Robert Moog, agent K30
Moog est partout ? fin 1943-1944
Entre novembre 1943 et le débarquement allié, Moog s’active pour le Sturmbannführer Hans Josef Kieffer, patron de la sous-section IVE, au 84 avenue Foch à Paris : il aurait eu alors pour mission de constituer un réseau avec un certain Dupuis et un radio nommé Roland. Cela ne l’empêche cependant pas de travailler pour d’autres services. Robert Dubois signalera ainsi en avril 1945 que Moog travaillait pour un service allemand de Reims[1]. Moog est en fait une sorte d’électron libre. Il va, il vient, entre Paris et Lyon, peut-être Reims. Faute des sources, c’est un agent dont le parcours semble, en l’état actuel des recherches, insaisissable.
Moog en Haute-Savoie ?
Néanmoins, une autre source nous renseigne peut-être sur le parcours de Moog : un agent du réseau Groussard, René Devigny, tombé entre les mains de Moog en avril 1943.

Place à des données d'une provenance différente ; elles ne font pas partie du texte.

(** * fivem-glsl: blur-behind regions, tracked from the DOM and drawn by a shader

    A shallow embedding of [src/index.ts] (the untyped [src/blur.js] is the same
    program without the type annotations):

    - [JS]      the host built-ins the script calls ([String.prototype.trim],
                [startsWith], [includes], [replace], [Number], [parseFloat],
                [Number.prototype.toString], [Math.floor], [Math.ceil], the
                arithmetic of Numbers);
    - [Dom]     elements with identity, class lists and [dataset]s, the node
                tree, mutation records, the size of a canvas;
    - [Blur]    the closure of the [DOMContentLoaded] handler: [processElement],
                [removeElement], [processAllElements], the [MutationObserver]
                callback, [createGameView] with [render];
    - [Shader]  the fragment shader [fragmentShaderSrc] on finite values,
                over the reals;
    - [Glsl]    the fragment shader on the values [render] hands it, the
                infinities and NaN included.

    Numbers.  A JavaScript Number is a binary64 value: [NaN], an infinity, or
    a finite number, written here as the decimal [m / 10^k] it is equal to
    (every finite binary64 value is such a decimal).  [+], [-], [*], [/ 2],
    [parseFloat] and [Number] compute the exact result and round it to the
    nearest binary64 value, ties to even, with overflow to an infinity and
    gradual underflow ([round64]); [toString] prints the shortest decimal
    that reads back as the number.  The two zeros are one zero: the script
    divides by 2 only, and prints no zero but as ["0"].  Strings are
    sequences of 8-bit code units.

    The shader.  GLSL ES leaves the precision and range of [mediump float]
    to the implementation; the shader is modelled in exact arithmetic on
    real numbers, with the infinities and NaN of IEEE 754 besides. *)

From Stdlib Require Import ZArith List String Ascii Bool Lia.
From Stdlib Require Import DecimalString.
From Stdlib Require Import QArith Qround.
From Stdlib Require Import Reals Lra.
From Stdlib Require Lqa.
From stdpp Require Import base option list gmap strings.

#[local] Set Warnings "-register-all".

Local Open Scope string_scope.
Local Open Scope Z_scope.
Local Open Scope list_scope.

(* ===================================================================== *)
(** ** Host built-ins *)
(* ===================================================================== *)

Module JS.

Devigny, s’étant évadé de la prison Montluc dans la nuit du 24 au 25 août 1943, arrive à passer en Suisse. Selon lui, entre la fin décembre et début février, Moog, opère avec le SD de Lyon. Barbie aurait lancé à ses trousses les agents qui connaissent le mieux Devigny : Moog Hollert, Heimann[2] et Franzel. Au début du mois de septembre, Moog et Hollert se seraient même rendus à plusieurs reprises en Haute-Savoie dans la famille de Devigny pour tenter de le retrouver. S’ensuit l’arrestation de nombreux agents dans la région d’Annemasse auxquelles Moog et Hollert ne seraient pas étrangers.
Faute de pouvoir vérifier les allégations de Devigny, Lucien Guesdon prend le relais pour nous détailler le parcours de Moog.

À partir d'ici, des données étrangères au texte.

(** * pyannote-face: replay of precomputed face and landmark files

    A shallow embedding of [scripts/pyannote-face.py]: the two generators
    [getFaceGenerator] and [getLandmarkGenerator], which replay a file of
    timestamped records in step with the timestamps sent by a frame loop,
    the [overlay] closure of [get_fl], which draws the replies, and the
    drivers [track], [landmark], [features] and [demo] around them, with
    their collaborators (tracker, landmark predictor, embedding network,
    video clip) as parameters.

    Numbers.  Every finite float denotes a rational, and [==], [>] and
    [int(...)] on finite floats agree with the same operations on the
    rationals they denote; times and coordinates are therefore [Q], and the
    decimals of a file are read as exact rationals.  NaN and the rounding of
    float32 products are outside the model. *)

From Stdlib Require Import String List ZArith QArith Qround Lia Lqa Bool.
From Stdlib Require Import Permutation Sorted.
Import ListNotations.

Local Open Scope Q_scope.

(** ** Numeric helpers *)

(** Python's [int(x)] on a float: truncation toward zero. *)
Definition int (x : Q) : Z := Z.quot (Qnum x) (Zpos (Qden x)).

(** [a > b] on floats, as a boolean. *)
Definition Qgt_bool (a b : Q) : bool := negb (Qle_bool a b).

(** [np.round]: to the nearest integer, ties to the even one. *)
Definition np_round (x : Q) : Q :=
  let f := Qfloor x in
  match (x - inject_Z f) ?= (1 # 2) with
  | Lt => inject_Z f
  | Gt => inject_Z (f + 1)
  | Eq => if Z.even f then inject_Z f else inject_Z (f + 1)
  end.

(** ** Data model *)

(** The exceptions the modelled code can raise. *)
Inductive exn : Type :=
| IndexError
| KeyError.

(** [dlib.drectangle] holds floating-point coordinates, [dlib.rectangle]
    integer ones. *)
Inductive rect : Type :=
| drectangle (left top right bottom : Q)
| rectangle (left top right bottom : Z).

(** One row of the tracking file, with the column names of line 99. *)
Record track_row : Type := mkRow {
  row_t : Q;
  row_track : Z;
  row_left : Q;
  row_top : Q;
  row_right : Q;
  row_bottom : Q;
  row_status : string
}.

(** What the face generator yields for one row:
    [(identifier, face, status)]. *)
Abbreviation face_item := (Z * rect * string)%type.

(** A reply of a generator: [(time, items)]. *)
Abbreviation reply I := (Q * list I)%type.

(** ** [tracking.sort_values('t')]

    pandas promises the order of the keys only, not the order among rows of
    equal key; the model is an insertion sort, and what is proved about the
    order inside a group is stated up to permutation. *)

Fixpoint insert_row (r : track_row) (l : list track_row) : list track_row :=
  match l with
  | [] => [r]
  | x :: l' =>
      if Qle_bool (row_t r) (row_t x) then r :: x :: l'
      else x :: insert_row r l'
  end.

Fixpoint sort_values (l : list track_row) : list track_row :=
  match l with
  | [] => []
  | r :: l' => insert_row r (sort_values l')
  end.

(** ** [getFaceGenerator] (lines 95-149) *)

Module Face.
Section Generator.

Variables frame_width frame_height : Z.
Variable double : bool.

(** Lines 109 and 116-121: the coordinates are truncated by [int] before
    the rectangle is built, whichever class [double] selects. *)
Definition make_face (r : track_row) : rect :=
  let left := int (row_left r * inject_Z frame_width) in
  let right := int (row_right r * inject_Z frame_width) in
  let top := int (row_top r * inject_Z frame_height) in
  let bottom := int (row_bottom r * inject_Z frame_height) in
  if double
  then drectangle (inject_Z left) (inject_Z top)
                  (inject_Z right) (inject_Z bottom)
  else rectangle left top right bottom.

Emprisonné à la prison du Cherche-Midi du 1er octobre au 22 décembre 1943, le Gestapiste aurait fait là la connaissance de Moog. Ce dernier -soi-disant- aurait été incarcéré à la suite d’une affaire de faux-policiers à Paris. Moog a-t-il besoin de remplir son bas de laine avec une affaire de « faux policiers » alors qu’il vient de toucher le pactole avec certaines grosses affaires ? Il est permis d’en douter.
Selon Guesdon, Moog descend de Paris à Lyon en décembre 1943. Une liste des agents de la Gestapo a été découverte par hasard dans un appartement occupé par la résistance, rue des Marronniers. Barbie lance ses fins limiers sur la trace de l’agent qui a pu rédiger un tel rapport. Il pense un instant à Doussot mais finalement c’est Multon qui est accusé. On le ramène, manu militari de Marseille, pour l’interroger. Moog, sachant que Multon n’a rien à voir avec cette histoire de liste, descend de Paris pour le disculper[3].
Opération Korporal
À sa sortie de prison, Guesdon avait retrouvé Moog qui lui avait proposé de travailler pour Barbie à Lyon. Guesdon ne se fait pas prier et il rencontre Barbie en février 1944 : venus de Paris, Moog et Saumande sont alors à Lyon pour réaliser une mission avec le SD[4]. Il s’agit d’aller « nettoyer » les maquis de l’Ain. Lorsqu’il y a un gros coup à faire, l’agent Moog est présent.
Le 5 février, Guesdon dit partir avec Barbie, Moog, Saumande, Doussot, Francis André, Desgeorges et Daniel Pozzi dans le Bugey et le Valromey[5]. C’est l’opération « Korporal » regroupant 2 500 soldats. Exécutions, rafles, déportations, maisons incendiées : l’expédition est particulièrement meurtrière à Evosges, Montgriffon, Le Résinan, Saint-Rambert-en-Bugey… Barbie, selon Guesdon, a tué deux ou trois individus lui-même et Moog a incendié une maison « dont les occupants ont été chassés. »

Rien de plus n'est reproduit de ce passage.